Oleh:
NOVRELIA NITYSSARI (185070209111004)
VINSENSIUS JOKO (185070209111008)
CHAIRUNNISA PERMATA SARI (185070209111012)
FERDIAN WAHONO EFENDI (185070209111016)
ENI YULISTIANINGSIH (185070209111020)
TUTUT ANDAYANI (185070209111024)
ANI JUWITA (185070209111027)
RIZKI TAUFIKUR RAHMAN (185070209111028)
SAGUNG MANIK DWI P D (185070209111033)
EMA DRAKEL (185070209111042)
AINUR ROHMAH (185070209111046)
2
TINJAUAN TEORI
1.2. Epidemiologi
Di negara maju, angka kejadian kehamilan ektopik adalah 1-2% dari seluruh
kehamilan. Angka kejadian di negara berkembang insidensnya dipercaya lebih tinggi
lagi, tetapi data yang spesifik belum diketahui. Di Amerika Utara, kehamilan ektopik
terjadi pada 19,7 kasus dari 1000 kehamilan, dan merupakan penyebab mortalitas
utama pada kehamilan trimester pertama.
Secara umum, di Indonesia, kejadian kehamilan ektopik berkisar 5-6 per seribu
kehamilan. Kehamilan pars insterstisialis tuba hanya 1% dari semua kehamilan tuba.

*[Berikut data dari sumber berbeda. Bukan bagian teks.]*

Lemma map_get_set_ne k k' v m :
  k' <> k -> map_get k' (map_set k v m) = map_get k' m.
Proof.
  intros Hne. induction m as [|[k0 v0] m IH]; cbn.
  - destruct (String.eqb_spec k' k); [contradiction | reflexivity].
  - destruct (String.eqb_spec k k0) as [->|Hne0]; cbn.
    + destruct (String.eqb_spec k' k0); [contradiction | reflexivity].
    + rewrite IH. reflexivity.
Qed.

Lemma map_keys_set k v m :
  map_keys (map_set k v m)
  = if map_has k m then map_keys m else map_keys m ++ [k].
Proof.
  unfold map_keys, map_has. induction m as [|[k0 v0] m IH]; cbn; [reflexivity|].
  destruct (String.eqb_spec k k0) as [->|Hne]; cbn; [reflexivity|].
  rewrite IH. destruct (existsb _ m); reflexivity.
Qed.

Lemma map_has_get k m : map_has k m = true <-> is_Some (map_get k m).
Proof.
  unfold map_has. induction m as [|[k0 v0] m IH]; cbn.
  - split; [discriminate | intros [x Hx]; discriminate].
  - destruct (String.eqb k k0); cbn; [|exact IH].
    split; [intros _; eexists; reflexivity | reflexivity].
Qed.

End JsMapFacts.

(** * Properties of the manager *)

Import Manager.

(** ** Virtual outputs on connect *)

Lemma connected_outputs (m : t) :
  outputs_ok m ->
  virtualOutputs (fst (handleConnectionStateChange "connected" m))
  = map (fun target => (target, fst (createVirtualOutput target m))) defaultTargets.
Proof.
  intros [H|H]; unfold handleConnectionStateChange; cbn;
    destruct (virtualOutputs m)
      as [|[k1 v1] [|[k2 v2] [|[k3 v3] [|[k4 v4] [|[k5 v5] rest]]]]];
    try discriminate H; cbn in H.
  - reflexivity.
  - injection H as -> -> -> ->. reflexivity.
Qed.

Lemma handleConnectionStateChange_outputs (state : string) (m : t) :
  virtualOutputs (fst (handleConnectionStateChange state m))
  = if String.eqb state "connected"
    then virtualOutputs (fst (handleConnectionStateChange "connected" m))
    else if String.eqb state "disconnected" || String.eqb state "failed"
    then [] else virtualOutputs m.
Proof.
  destruct (String.eqb_spec state "connected") as [->|Hc]; [reflexivity|].
  unfold handleConnectionStateChange; cbn.
  destruct (String.eqb_spec state "connected"); [contradiction|].
  destruct (_ || _); reflexivity.
Qed.

Lemma handleConnectionStateChange_outputs_ok (state : string) (m : t) :
  outputs_ok m -> outputs_ok (fst (handleConnectionStateChange state m)).
Proof.
  intros H. unfold outputs_ok. rewrite handleConnectionStateChange_outputs.
  destruct (String.eqb state "connected").
  - right. rewrite (connected_outputs m H). reflexivity.
  - destruct (_ || _); [left; reflexivity | exact H].
Qed.

Lemma deliver_reports_outputs_ok (reports : list string) (m : t) (fx : list effect) :
  outputs_ok m ->
  outputs_ok (fst (fold_left
    (fun acc state =>
       let '(m', fx') := handleConnectionStateChange state (fst acc) in
       (m', snd acc ++ fx'))
    reports (m, fx))).
Proof.
  revert m fx. induction reports as [|state reports IH]; intros m fx H; [exact H|].
  cbn [fold_left fst snd].
  pose proof (handleConnectionStateChange_outputs_ok state m H) as H'.
  destruct (handleConnectionStateChange state m) as [m' fx']. apply IH, H'.
Qed.

Lemma disconnect_reporting_outputs_ok (reports : list string) (m : t) :
  outputs_ok m -> outputs_ok (fst (disconnect_reporting reports m)).
Proof.
  intros H. unfold disconnect_reporting.
  destruct (connection m); [|exact H].
  pose proof (deliver_reports_outputs_ok reports m [] H) as H'.
  unfold deliver_reports.
  destruct (fold_left _ reports (m, [])) as [m' fx']. exact H'.
Qed.

Lemma handleMIDIMessage_outputs (message : Message) (m : t) :
  virtualOutputs (fst (handleMIDIMessage message m)) = virtualOutputs m.
Proof.
  unfold handleMIDIMessage.
  destruct (negb _); reflexivity.
Qed.

Lemma step_outputs_ok (op : Op) (m : t) :
  outputs_ok m -> outputs_ok (fst (step op m)).
Proof.
  intros H. destruct op; cbn [step fst]; try exact H.
  - unfold outputs_ok. rewrite handleMIDIMessage_outputs. exact H.
  - apply handleConnectionStateChange_outputs_ok, H.
  - apply disconnect_reporting_outputs_ok, H.
  - unfold addEventListener. destruct (String.eqb _ _); exact H.
  - unfold removeEventListener. destruct (String.eqb _ _); exact H.
  - destruct (connection m); exact H.
Qed.

Lemma run_outputs_ok (ops : list Op) (m : t) :
  outputs_ok m -> outputs_ok (fst (run ops m)).
Proof.
  revert m. induction ops as [|op ops IH]; intros m H; [exact H|].
  cbn [run]. pose proof (step_outputs_ok op m H) as H1.
  destruct (step op m) as [m1 fx1].
  specialize (IH m1 H1). destruct (run ops m1) as [m2 fx2]. exact IH.
Qed.

(** C2 -- scenario B.  Whatever the manager went through since it was
    constructed, a change of the connection state to 'connected' leaves
    the output registry with exactly the four entries 'default', 'synth',
    'control', 'feedback', in this order, each holding the output built for
    its target: [getVirtualOutputs()] then returns these four. *)
Theorem connected_creates_four_outputs (ops : list Op) :
  let m := fst (run ops constructor) in
  let m' := fst (handleConnectionStateChange "connected" m) in
  map_keys (virtualOutputs m') = ["default"; "synth"; "control"; "feedback"]
  /\ getVirtualOutputs m'
     = map (fun target => fst (createVirtualOutput target m))
           ["default"; "synth"; "control"; "feedback"]
  /\ map out_target (getVirtualOutputs m')
     = ["default"; "synth"; "control"; "feedback"]
  /\ length (getVirtualOutputs m') = 4.
Proof.
  intros m m'.
  assert (H : outputs_ok m) by (apply run_outputs_ok; left; reflexivity).
  unfold getVirtualOutputs, m'. rewrite (connected_outputs m H).
  repeat split.
Qed.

Kehamilan ektopik ganda angka kejadiannya 1 di antara 15.000-40.000 persalinan (di
Indonesia sudah ada beberapa kasus). Kehamilan ovarial primer dan servikal sangat
jarang terjadi.(Khairani, 2018)
1.3. Etiologi
Kehamilan ektopik terganggu dapat disebabkan oleh:
a. Faktor uterus
Tumor uterus yang menekan tuba
Uterus hipoplasia dengan Tuba sempit dan berlekuk – lekuk sering disertai
dengan gangguan fungsi silia endosalping
b. Faktor tuba
Penyempitan lumen tuba oleh karena infeksi endosalping
Tuba sempit, panjang dan berlekuk – lekuk
Gangguan fungsi rambut getar (silia) tuba
Diventrikel tuba dan kelainan konginetal lainnya
Operasi plastic tuba dan sterilisasi yang tidak sempurna (lumen tuba
3
menyempit)
c. Faktor ovum
Migrasi eksterna dari ovum Kemungkinan migrasi eksternal, sehingga hasil
konsepsi mencapai tuba dalam keadaan blastula
Perlekatan membrane granulose Terdapat perlengketan sekitar tuba
sehingga memperkecil lumen tuba
Migrasi interna ovum
d. Faktor lain
Hamil saat berusia lebih dari 35 tahun
Fertilisasi in vitro
Penggunaan Alat Kontrasepsi Dalam Rahim (AKDR)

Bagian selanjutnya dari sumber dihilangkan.